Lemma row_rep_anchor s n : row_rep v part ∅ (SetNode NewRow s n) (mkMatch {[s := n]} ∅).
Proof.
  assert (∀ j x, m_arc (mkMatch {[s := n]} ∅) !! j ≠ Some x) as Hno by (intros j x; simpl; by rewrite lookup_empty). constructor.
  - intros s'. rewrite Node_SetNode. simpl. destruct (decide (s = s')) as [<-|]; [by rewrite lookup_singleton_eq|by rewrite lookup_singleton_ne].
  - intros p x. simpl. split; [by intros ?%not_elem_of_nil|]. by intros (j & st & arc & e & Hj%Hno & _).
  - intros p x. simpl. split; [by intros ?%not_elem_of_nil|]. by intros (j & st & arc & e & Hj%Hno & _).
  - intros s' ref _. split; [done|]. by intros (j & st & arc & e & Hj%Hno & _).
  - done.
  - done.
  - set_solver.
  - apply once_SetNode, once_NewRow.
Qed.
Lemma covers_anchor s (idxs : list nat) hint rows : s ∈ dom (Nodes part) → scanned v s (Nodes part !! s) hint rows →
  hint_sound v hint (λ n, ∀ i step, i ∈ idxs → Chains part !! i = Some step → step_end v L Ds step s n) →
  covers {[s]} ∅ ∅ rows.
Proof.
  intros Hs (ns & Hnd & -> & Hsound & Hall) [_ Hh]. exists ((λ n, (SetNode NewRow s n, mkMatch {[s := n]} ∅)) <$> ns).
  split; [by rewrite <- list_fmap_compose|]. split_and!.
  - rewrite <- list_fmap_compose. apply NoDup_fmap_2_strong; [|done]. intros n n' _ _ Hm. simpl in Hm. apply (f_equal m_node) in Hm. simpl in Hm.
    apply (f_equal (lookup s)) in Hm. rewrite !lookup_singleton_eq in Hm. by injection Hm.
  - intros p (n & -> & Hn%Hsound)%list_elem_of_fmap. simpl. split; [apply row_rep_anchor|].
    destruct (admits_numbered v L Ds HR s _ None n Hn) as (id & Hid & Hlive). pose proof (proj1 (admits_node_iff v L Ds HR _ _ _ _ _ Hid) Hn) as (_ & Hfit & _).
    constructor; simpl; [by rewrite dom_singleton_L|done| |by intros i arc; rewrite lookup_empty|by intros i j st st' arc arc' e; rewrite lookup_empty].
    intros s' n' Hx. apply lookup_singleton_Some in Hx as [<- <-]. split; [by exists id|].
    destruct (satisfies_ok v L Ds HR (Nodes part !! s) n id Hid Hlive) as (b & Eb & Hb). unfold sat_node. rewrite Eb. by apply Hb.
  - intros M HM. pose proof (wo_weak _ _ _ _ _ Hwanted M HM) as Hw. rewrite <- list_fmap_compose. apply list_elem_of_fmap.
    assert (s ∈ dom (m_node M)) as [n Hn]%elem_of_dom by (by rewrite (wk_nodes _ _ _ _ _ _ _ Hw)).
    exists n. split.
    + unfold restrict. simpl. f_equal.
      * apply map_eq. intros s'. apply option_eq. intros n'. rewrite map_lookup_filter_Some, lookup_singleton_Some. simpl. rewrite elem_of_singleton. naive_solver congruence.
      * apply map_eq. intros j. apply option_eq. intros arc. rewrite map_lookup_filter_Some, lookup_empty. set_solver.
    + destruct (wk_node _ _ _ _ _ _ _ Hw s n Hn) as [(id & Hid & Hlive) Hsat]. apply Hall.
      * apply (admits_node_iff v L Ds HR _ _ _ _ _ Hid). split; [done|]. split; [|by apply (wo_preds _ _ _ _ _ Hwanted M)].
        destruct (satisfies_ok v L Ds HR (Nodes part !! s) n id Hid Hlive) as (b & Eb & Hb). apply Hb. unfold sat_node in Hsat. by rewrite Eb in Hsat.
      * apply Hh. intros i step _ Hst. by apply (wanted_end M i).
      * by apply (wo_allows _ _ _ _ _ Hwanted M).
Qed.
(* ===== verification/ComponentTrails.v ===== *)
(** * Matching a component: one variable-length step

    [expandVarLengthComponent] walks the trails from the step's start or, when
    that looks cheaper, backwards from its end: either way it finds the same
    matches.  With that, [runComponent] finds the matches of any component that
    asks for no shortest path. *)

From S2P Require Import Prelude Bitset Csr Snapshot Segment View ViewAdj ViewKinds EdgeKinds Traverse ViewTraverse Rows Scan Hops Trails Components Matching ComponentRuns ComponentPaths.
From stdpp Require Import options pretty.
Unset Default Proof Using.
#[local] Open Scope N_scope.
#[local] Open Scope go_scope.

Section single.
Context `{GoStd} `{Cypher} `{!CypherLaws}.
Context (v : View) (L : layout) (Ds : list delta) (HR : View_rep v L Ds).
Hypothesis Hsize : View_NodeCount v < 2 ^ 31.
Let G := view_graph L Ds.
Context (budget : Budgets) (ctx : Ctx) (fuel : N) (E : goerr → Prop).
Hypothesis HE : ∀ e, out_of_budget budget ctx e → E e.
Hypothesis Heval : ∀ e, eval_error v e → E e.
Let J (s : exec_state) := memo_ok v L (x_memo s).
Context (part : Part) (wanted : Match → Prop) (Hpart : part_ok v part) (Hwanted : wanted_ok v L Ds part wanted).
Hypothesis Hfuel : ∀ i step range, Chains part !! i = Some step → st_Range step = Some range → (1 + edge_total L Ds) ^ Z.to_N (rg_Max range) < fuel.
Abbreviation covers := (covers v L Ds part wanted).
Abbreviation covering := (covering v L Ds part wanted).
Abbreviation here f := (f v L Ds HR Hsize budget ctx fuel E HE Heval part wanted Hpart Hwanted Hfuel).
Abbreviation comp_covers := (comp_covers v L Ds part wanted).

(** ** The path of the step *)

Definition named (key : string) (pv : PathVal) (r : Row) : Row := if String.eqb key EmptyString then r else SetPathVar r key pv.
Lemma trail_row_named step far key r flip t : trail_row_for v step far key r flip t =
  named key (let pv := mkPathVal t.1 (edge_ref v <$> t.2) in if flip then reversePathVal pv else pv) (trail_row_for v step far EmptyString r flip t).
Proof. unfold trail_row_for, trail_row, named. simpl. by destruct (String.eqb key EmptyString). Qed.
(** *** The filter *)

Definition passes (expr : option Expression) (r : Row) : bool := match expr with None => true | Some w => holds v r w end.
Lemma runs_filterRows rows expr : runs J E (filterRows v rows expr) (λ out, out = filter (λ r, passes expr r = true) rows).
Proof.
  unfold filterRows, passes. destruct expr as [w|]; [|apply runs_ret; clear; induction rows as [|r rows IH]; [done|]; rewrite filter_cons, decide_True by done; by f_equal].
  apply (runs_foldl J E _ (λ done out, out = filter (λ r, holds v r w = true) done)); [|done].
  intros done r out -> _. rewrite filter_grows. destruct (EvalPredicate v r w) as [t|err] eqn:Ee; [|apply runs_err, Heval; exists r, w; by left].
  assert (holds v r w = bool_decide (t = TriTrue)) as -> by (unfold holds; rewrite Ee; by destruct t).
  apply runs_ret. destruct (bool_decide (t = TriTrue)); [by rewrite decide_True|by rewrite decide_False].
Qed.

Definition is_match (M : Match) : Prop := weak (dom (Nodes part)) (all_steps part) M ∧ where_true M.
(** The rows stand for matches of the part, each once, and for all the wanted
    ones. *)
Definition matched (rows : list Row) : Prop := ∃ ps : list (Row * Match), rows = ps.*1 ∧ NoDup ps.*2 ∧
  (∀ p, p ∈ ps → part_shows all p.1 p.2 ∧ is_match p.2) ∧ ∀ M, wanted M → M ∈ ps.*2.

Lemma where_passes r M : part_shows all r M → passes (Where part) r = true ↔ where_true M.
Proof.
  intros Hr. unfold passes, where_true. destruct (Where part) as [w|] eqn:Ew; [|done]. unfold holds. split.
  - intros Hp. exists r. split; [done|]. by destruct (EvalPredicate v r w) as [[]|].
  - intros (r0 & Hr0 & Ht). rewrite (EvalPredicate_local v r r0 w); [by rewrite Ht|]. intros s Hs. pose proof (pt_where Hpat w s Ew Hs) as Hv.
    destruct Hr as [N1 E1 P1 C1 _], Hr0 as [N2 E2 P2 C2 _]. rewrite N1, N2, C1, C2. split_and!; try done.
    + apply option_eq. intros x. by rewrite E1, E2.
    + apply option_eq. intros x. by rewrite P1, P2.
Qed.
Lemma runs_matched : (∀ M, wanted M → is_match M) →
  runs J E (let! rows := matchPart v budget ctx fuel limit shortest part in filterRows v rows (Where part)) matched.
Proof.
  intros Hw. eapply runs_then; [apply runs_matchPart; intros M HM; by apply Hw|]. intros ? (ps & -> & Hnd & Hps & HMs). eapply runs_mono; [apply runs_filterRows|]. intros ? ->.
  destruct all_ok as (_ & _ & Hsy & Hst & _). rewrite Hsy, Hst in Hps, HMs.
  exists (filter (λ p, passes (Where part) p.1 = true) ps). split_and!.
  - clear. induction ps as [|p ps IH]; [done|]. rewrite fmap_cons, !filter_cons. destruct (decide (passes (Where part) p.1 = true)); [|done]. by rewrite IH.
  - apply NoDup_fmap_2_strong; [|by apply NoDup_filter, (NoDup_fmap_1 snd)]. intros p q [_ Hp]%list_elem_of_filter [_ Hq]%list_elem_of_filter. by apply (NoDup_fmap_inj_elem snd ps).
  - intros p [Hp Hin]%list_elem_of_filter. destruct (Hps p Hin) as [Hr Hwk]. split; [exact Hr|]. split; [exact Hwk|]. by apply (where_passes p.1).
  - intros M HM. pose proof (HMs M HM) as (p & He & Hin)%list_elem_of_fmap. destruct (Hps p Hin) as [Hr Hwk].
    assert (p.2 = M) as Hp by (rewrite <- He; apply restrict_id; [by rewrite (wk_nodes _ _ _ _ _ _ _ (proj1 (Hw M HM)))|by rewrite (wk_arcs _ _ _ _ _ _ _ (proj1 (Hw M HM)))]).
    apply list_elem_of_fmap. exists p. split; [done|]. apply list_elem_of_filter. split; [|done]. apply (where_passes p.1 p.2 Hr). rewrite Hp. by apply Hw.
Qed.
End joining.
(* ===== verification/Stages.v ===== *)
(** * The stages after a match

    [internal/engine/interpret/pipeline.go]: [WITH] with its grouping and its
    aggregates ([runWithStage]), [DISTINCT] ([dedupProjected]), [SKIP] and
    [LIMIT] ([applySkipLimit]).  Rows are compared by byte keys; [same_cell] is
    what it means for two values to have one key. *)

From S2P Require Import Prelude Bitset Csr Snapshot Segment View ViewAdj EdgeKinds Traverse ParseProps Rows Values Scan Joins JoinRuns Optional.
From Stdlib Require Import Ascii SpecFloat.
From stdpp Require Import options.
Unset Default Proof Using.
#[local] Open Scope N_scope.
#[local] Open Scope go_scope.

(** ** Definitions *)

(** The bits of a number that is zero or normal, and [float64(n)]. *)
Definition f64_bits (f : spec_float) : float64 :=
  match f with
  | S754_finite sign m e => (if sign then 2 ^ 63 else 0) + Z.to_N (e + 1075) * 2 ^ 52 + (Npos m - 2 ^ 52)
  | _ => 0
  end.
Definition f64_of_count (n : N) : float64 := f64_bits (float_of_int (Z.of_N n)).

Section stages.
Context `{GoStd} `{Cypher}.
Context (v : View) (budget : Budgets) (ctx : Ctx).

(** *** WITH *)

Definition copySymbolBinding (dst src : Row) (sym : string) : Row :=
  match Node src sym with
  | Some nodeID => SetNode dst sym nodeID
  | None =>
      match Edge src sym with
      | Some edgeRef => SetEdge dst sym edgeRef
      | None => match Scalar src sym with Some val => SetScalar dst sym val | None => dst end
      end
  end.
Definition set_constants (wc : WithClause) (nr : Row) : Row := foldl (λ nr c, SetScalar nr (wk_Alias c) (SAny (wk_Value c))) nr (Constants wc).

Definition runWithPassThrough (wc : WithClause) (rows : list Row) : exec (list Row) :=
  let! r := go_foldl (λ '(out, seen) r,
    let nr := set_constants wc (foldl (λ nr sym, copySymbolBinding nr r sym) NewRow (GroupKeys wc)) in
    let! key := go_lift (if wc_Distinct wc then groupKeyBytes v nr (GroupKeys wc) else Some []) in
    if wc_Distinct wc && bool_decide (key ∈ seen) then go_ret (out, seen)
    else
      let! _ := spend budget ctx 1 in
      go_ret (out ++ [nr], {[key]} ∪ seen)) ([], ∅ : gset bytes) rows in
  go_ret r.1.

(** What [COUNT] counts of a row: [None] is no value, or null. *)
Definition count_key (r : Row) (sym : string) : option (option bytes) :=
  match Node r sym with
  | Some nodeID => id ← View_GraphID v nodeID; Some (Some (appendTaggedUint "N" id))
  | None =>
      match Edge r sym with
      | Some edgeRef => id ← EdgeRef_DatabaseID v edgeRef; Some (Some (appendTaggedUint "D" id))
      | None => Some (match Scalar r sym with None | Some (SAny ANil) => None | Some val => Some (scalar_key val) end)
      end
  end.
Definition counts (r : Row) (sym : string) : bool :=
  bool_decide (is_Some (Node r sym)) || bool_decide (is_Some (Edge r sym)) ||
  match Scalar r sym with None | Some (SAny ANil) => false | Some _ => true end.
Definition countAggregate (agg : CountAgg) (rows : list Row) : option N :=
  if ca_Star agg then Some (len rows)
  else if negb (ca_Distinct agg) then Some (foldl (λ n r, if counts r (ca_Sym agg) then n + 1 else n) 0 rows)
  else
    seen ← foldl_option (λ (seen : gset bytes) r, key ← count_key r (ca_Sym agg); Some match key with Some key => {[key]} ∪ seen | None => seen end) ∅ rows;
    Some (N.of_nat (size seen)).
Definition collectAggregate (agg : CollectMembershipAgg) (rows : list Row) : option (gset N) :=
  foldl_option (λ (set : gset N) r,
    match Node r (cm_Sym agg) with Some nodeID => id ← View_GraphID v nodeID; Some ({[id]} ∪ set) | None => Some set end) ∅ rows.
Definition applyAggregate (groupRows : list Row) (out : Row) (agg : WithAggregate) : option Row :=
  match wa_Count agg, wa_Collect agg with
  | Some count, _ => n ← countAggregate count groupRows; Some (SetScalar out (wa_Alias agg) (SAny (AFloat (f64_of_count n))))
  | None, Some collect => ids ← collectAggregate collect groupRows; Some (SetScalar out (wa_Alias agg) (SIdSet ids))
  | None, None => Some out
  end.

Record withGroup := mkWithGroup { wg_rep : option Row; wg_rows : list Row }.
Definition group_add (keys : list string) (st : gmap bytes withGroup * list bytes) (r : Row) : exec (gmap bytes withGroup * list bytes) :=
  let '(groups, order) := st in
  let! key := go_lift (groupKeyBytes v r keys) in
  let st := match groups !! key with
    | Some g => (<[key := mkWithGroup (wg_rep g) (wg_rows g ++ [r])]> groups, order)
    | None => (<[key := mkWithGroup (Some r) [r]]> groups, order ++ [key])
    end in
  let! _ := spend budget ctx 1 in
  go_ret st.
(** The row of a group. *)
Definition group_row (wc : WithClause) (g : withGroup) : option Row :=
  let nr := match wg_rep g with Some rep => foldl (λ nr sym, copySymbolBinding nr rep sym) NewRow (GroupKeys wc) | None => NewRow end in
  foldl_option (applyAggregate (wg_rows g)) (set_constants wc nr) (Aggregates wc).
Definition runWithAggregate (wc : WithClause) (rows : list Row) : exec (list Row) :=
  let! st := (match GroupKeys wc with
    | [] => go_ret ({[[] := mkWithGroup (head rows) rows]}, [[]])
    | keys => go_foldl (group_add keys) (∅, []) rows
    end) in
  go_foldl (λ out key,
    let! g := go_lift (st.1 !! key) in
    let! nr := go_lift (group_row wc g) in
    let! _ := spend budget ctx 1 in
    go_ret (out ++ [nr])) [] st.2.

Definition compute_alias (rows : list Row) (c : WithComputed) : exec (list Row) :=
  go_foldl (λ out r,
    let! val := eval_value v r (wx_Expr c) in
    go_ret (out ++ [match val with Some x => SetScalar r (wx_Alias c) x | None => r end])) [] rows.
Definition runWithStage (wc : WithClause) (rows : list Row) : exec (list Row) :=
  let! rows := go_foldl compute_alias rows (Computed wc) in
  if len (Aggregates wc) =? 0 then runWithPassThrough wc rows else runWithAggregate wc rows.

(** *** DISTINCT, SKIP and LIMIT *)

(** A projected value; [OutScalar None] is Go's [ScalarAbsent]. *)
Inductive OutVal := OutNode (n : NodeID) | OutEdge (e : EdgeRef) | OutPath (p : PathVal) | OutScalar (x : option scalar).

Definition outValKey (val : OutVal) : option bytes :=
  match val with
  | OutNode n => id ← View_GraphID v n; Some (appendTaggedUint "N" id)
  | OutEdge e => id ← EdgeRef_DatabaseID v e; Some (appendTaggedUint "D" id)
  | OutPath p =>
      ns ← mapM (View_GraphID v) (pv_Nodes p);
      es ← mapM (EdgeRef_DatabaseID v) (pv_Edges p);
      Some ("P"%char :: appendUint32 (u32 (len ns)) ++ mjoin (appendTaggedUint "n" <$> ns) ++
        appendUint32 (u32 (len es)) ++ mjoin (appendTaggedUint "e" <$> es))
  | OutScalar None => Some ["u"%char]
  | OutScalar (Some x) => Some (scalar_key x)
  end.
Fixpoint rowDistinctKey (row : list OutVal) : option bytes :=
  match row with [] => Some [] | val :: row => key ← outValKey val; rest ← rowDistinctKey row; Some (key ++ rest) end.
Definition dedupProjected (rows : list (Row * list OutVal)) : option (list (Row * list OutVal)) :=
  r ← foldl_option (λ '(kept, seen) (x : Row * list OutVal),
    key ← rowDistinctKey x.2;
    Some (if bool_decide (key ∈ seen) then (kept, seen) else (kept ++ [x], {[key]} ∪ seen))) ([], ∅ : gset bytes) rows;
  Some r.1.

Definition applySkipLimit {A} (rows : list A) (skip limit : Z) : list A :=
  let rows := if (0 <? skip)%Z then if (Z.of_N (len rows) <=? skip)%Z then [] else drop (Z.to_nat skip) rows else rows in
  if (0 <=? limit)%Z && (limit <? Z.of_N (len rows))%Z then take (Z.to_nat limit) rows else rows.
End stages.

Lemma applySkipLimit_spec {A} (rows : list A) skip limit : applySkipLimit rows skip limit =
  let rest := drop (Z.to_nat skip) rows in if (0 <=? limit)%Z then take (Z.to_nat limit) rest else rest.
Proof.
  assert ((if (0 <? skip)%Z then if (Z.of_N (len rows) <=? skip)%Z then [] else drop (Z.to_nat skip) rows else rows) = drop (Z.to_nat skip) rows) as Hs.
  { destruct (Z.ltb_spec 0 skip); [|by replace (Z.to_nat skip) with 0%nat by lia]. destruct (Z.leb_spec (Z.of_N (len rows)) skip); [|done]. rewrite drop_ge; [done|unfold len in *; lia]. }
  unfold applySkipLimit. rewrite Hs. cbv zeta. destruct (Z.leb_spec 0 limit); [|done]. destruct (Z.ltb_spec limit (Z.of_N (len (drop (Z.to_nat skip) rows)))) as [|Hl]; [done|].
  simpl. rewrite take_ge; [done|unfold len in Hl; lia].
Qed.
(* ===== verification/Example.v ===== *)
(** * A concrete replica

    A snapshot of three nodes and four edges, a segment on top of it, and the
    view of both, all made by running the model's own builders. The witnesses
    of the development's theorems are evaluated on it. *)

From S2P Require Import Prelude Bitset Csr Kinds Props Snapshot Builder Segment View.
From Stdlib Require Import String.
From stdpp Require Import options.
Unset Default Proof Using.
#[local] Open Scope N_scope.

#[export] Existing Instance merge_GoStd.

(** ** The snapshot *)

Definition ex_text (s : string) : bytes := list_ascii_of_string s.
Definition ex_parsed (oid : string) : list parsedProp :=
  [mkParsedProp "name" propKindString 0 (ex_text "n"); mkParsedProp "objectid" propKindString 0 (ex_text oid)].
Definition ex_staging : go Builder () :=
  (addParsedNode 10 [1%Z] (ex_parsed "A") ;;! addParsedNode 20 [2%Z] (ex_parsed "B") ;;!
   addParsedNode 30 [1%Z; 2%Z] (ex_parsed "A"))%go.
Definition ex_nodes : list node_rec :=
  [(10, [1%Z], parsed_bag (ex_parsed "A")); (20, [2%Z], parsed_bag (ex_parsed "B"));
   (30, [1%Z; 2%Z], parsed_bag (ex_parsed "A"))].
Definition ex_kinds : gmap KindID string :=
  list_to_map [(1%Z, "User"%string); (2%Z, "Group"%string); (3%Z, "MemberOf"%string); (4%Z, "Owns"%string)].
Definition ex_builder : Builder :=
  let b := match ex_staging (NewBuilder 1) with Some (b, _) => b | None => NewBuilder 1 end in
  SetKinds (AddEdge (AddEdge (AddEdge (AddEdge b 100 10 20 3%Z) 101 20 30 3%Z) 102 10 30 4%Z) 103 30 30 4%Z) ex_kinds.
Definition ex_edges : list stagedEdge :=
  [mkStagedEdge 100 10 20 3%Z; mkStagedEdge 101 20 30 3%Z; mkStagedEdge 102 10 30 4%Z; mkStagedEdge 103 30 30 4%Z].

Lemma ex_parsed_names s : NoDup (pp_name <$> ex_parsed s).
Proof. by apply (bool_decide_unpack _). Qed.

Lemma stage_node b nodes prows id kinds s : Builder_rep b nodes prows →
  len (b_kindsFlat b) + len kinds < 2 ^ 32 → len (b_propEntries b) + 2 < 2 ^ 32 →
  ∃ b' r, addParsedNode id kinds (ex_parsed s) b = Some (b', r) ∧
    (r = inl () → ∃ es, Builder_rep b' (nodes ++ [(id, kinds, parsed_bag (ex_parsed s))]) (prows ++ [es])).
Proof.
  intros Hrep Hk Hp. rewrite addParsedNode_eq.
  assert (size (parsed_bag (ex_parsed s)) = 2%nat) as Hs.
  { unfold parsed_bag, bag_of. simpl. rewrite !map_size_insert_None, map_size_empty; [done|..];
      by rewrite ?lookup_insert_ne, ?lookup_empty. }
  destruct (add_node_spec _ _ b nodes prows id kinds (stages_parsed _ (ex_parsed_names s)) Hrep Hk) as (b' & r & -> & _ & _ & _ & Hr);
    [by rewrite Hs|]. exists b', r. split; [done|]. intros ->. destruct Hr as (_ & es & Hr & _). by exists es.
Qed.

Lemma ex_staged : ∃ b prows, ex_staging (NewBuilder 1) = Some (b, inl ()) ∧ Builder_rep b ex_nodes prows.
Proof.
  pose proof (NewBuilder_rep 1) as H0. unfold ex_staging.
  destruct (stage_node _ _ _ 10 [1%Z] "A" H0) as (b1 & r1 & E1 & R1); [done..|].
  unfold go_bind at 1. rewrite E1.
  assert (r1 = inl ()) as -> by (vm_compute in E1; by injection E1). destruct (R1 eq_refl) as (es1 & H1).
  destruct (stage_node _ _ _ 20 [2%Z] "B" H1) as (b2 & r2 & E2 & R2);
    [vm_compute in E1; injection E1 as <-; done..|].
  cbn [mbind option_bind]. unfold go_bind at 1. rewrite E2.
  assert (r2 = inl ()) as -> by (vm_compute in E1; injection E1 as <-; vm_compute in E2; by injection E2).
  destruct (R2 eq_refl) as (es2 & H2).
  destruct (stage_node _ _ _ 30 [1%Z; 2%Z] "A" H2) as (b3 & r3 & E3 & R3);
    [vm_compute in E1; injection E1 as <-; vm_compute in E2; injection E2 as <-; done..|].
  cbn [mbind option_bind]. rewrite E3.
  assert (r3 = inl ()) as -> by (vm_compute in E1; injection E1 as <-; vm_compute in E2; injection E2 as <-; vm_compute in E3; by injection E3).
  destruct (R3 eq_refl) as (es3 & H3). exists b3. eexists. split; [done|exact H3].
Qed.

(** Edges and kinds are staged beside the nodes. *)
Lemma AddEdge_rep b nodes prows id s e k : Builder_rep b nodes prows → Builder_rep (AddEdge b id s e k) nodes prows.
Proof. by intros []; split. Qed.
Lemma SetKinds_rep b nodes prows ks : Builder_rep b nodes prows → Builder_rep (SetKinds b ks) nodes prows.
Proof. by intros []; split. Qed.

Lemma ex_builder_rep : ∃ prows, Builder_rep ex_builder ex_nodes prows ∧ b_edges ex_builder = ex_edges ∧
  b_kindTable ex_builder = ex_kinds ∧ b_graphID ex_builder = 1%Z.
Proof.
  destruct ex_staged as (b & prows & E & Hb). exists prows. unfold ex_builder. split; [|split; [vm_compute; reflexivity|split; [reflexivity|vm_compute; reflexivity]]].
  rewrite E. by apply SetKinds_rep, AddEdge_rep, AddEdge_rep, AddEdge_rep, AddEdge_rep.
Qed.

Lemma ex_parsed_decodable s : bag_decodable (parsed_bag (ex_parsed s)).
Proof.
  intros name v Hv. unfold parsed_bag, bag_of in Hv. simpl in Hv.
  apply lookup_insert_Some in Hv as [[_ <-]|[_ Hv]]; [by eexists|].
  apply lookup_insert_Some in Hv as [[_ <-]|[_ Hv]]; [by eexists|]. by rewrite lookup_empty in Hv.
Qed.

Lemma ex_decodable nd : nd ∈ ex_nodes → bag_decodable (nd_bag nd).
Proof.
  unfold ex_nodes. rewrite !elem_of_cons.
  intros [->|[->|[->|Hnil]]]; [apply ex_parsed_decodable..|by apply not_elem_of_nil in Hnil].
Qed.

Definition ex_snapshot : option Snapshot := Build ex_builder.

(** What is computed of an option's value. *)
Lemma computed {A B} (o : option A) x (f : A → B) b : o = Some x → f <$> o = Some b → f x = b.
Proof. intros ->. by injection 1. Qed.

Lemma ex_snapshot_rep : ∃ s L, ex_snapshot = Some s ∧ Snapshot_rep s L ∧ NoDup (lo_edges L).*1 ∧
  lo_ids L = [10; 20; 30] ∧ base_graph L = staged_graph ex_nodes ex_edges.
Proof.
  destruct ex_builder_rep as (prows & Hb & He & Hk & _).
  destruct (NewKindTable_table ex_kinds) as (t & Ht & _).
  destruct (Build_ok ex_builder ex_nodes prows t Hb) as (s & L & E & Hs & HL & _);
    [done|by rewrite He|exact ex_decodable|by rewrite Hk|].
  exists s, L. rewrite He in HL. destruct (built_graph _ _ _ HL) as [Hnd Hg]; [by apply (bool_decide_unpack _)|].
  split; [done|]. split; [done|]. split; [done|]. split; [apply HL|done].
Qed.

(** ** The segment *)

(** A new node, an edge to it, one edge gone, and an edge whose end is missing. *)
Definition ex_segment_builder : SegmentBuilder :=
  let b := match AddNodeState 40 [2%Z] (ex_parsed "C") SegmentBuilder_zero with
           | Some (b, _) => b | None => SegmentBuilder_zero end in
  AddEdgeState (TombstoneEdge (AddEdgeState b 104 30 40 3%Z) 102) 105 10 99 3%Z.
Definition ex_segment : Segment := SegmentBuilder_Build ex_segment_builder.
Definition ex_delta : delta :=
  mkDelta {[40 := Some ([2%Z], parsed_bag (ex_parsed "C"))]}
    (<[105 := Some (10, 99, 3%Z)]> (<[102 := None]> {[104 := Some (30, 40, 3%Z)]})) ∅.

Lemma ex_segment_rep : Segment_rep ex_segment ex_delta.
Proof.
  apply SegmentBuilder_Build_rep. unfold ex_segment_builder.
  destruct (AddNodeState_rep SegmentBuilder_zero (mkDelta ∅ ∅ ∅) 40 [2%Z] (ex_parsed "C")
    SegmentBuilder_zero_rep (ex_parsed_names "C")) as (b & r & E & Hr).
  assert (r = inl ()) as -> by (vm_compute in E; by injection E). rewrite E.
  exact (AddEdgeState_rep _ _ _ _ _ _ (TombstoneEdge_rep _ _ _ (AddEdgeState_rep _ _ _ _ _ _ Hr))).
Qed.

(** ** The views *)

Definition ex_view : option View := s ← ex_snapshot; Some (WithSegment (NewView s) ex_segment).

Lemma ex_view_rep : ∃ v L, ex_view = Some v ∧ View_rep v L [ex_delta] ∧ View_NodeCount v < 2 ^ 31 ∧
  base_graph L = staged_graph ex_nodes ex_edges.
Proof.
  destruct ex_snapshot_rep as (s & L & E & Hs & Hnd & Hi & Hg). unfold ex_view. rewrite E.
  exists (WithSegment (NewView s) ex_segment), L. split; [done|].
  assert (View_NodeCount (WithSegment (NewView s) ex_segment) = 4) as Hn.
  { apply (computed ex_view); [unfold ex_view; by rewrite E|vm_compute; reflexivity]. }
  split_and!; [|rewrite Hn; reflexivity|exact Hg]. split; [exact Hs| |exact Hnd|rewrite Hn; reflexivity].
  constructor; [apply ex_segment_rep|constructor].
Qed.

_____

§ WORK REQUIRED
If a line in the records above contains the string "hint", copy that line out.

§ WRITTEN RESPONSE
Lemma covers_anchor s (idxs : list nat) hint rows : s ∈ dom (Nodes part) → scanned v s (Nodes part !! s) hint rows →
  hint_sound v hint (λ n, ∀ i step, i ∈ idxs → Chains part !! i = Some step → step_end v L Ds step s n) →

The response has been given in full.